### ACTIVITY
The answer must be every line of the records below that holds the word "proxy".

[Opening RECORD EXTRACTS section]

(* ===== verification/Pieces.v ===== *)
(** * What [absorb] does to the out-of-order data

    [byte_at] reads a list of pieces as a partial map from stream offsets
    to bytes.  [absorb_spec] gives the effect of [absorb] on that map, on
    the provenance and on the accounting, for every overlap policy. *)

From S2P Require Import Prelude Flow BTree Ooo Runs.
Import BTreeMap Ooo.

Notation piece := (Z * Deque.t)%type.
Definition piece_end (p : piece) : Z := p.1 + Deque.len p.2.

(** Sorted, disjoint, non-adjacent, non-empty pieces within their
    capacity, the first starting after [lo]. *)
Fixpoint pieces_wf (lo : Z) (ps : list piece) : Prop :=
  match ps with
  | [] => True
  | p :: ps' =>
      lo < p.1 /\ 0 < Deque.len p.2 <= Deque.capacity p.2 /\ pieces_wf (piece_end p) ps'
  end.

Definition at_piece (p : piece) (o : Z) : option Z :=
  if p.1 <=? o then Deque.data p.2 !! Z.to_nat (o - p.1) else None.
Fixpoint byte_at (ps : list piece) (o : Z) : option Z :=
  match ps with
  | [] => None
  | p :: ps' => match at_piece p o with Some b => Some b | None => byte_at ps' o end
  end.

Lemma at_piece_Some p o b : at_piece p o = Some b -> p.1 <= o < piece_end p.
Proof.
  unfold at_piece, piece_end, Deque.len, zlen. case_if; [|done].
  intros H%lookup_lt_Some. lia.
Qed.
Definition STATIC_TABLE : list Field := [
  (bstr ":authority", bstr "");
  (bstr ":method", bstr "GET");
  (bstr ":method", bstr "POST");
  (bstr ":path", bstr "/");
  (bstr ":path", bstr "/index.html");
  (bstr ":scheme", bstr "http");
  (bstr ":scheme", bstr "https");
  (bstr ":status", bstr "200");
  (bstr ":status", bstr "204");
  (bstr ":status", bstr "206");
  (bstr ":status", bstr "304");
  (bstr ":status", bstr "400");
  (bstr ":status", bstr "404");
  (bstr ":status", bstr "500");
  (bstr "accept-charset", bstr "");
  (bstr "accept-encoding", bstr "gzip, deflate");
  (bstr "accept-language", bstr "");
  (bstr "accept-ranges", bstr "");
  (bstr "accept", bstr "");
  (bstr "access-control-allow-origin", bstr "");
  (bstr "age", bstr "");
  (bstr "allow", bstr "");
  (bstr "authorization", bstr "");
  (bstr "cache-control", bstr "");
  (bstr "content-disposition", bstr "");
  (bstr "content-encoding", bstr "");
  (bstr "content-language", bstr "");
  (bstr "content-length", bstr "");
  (bstr "content-location", bstr "");
  (bstr "content-range", bstr "");
  (bstr "content-type", bstr "");
  (bstr "cookie", bstr "");
  (bstr "date", bstr "");
  (bstr "etag", bstr "");
  (bstr "expect", bstr "");
  (bstr "expires", bstr "");
  (bstr "from", bstr "");
  (bstr "host", bstr "");
  (bstr "if-match", bstr "");
  (bstr "if-modified-since", bstr "");
  (bstr "if-none-match", bstr "");
  (bstr "if-range", bstr "");
  (bstr "if-unmodified-since", bstr "");
  (bstr "last-modified", bstr "");
  (bstr "link", bstr "");
  (bstr "location", bstr "");
  (bstr "max-forwards", bstr "");
  (bstr "proxy-authenticate", bstr "");
  (bstr "proxy-authorization", bstr "");
  (bstr "range", bstr "");
  (bstr "referer", bstr "");
  (bstr "refresh", bstr "");
  (bstr "retry-after", bstr "");
  (bstr "server", bstr "");
  (bstr "set-cookie", bstr "");
  (bstr "strict-transport-security", bstr "");
  (bstr "transfer-encoding", bstr "");
  (bstr "user-agent", bstr "");
  (bstr "vary", bstr "");
  (bstr "via", bstr "");
  (bstr "www-authenticate", bstr "")].

Definition entry_size (name value : list Z) : Z := zlen name + zlen value + ENTRY_OVERHEAD.

Module DynamicTable.
(** [entries] has the newest first. *)
Record t := mk { entries : list Field; size : Z; max_size : Z; hard_max_size : Z }.
#[global] Instance eta : Eta t := mk_eta (fun r =>
  mk (entries r) (size r) (max_size r) (hard_max_size r)).

Definition new (max_size hard_max_size : Z) : t :=
  mk [] 0 (Z.min max_size hard_max_size) hard_max_size.

Definition get (i : Z) (r : t) : option Field := entries r !! Z.to_nat i.

(** [while self.size > self.max_size]: a round removes an entry or
    resets the size. *)
Fixpoint evict_loop (fuel : nat) (r : t) : t :=
  match fuel with
  | O => r
  | S fuel =>
      if max_size r <? size r then
        match last (entries r) with
        | Some (n, v) =>
            evict_loop fuel (r <| entries ::= fun l => take (length l - 1) l |>
                               <| size ::= fun s => sat_sub s (entry_size n v) |>)
        | None => r <| size := 0 |>
        end
      else r
  end.
Definition evict (r : t) : t := evict_loop (S (length (entries r))) r.

Definition set_max_size (n : Z) (r : t) : t :=
  evict (r <| max_size := Z.min n (hard_max_size r) |>).

Definition insert (name value : list Z) (r : t) : t :=
  let sz := entry_size name value in
  if max_size r <? sz then r <| entries := [] |> <| size := 0 |>
  else evict (r <| size ::= Z.add sz |> <| entries ::= cons (name, value) |>).
End DynamicTable.

(** ** Integers and strings *)

(** The continuation bytes of an integer. *)
Fixpoint decode_cont (buf : list Z) (shift value : Z) : result Http2Error.t (Z * list Z) :=
  match buf with
  | [] => Err Http2Error.HpackTruncated
  | b :: buf =>
      if 63 <=? shift then Err Http2Error.HpackIntegerOverflow
      else
        let value := value + u64 (Z.shiftl (Z.land b 0x7f) shift) in
        if U64_MAX <? value then Err Http2Error.HpackIntegerOverflow
        else if Z.land b 0x80 =? 0 then Ok (value, buf)
        else decode_cont buf (shift + 7) value
  end.

Definition decode_int (buf : list Z) (prefix : Z) : result Http2Error.t (Z * list Z) :=
  match buf with
  | [] => Err Http2Error.HpackTruncated
  | first :: rest =>
      let mask := Z.shiftl 1 prefix - 1 in
      let value := Z.land first mask in
      if value <? mask then Ok (value, rest) else decode_cont rest 0 value
  end.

[Closing RECORD EXTRACTS section]

### SOLUTION FOR THIS TASK
  (bstr "proxy-authenticate", bstr "");
  (bstr "proxy-authorization", bstr "");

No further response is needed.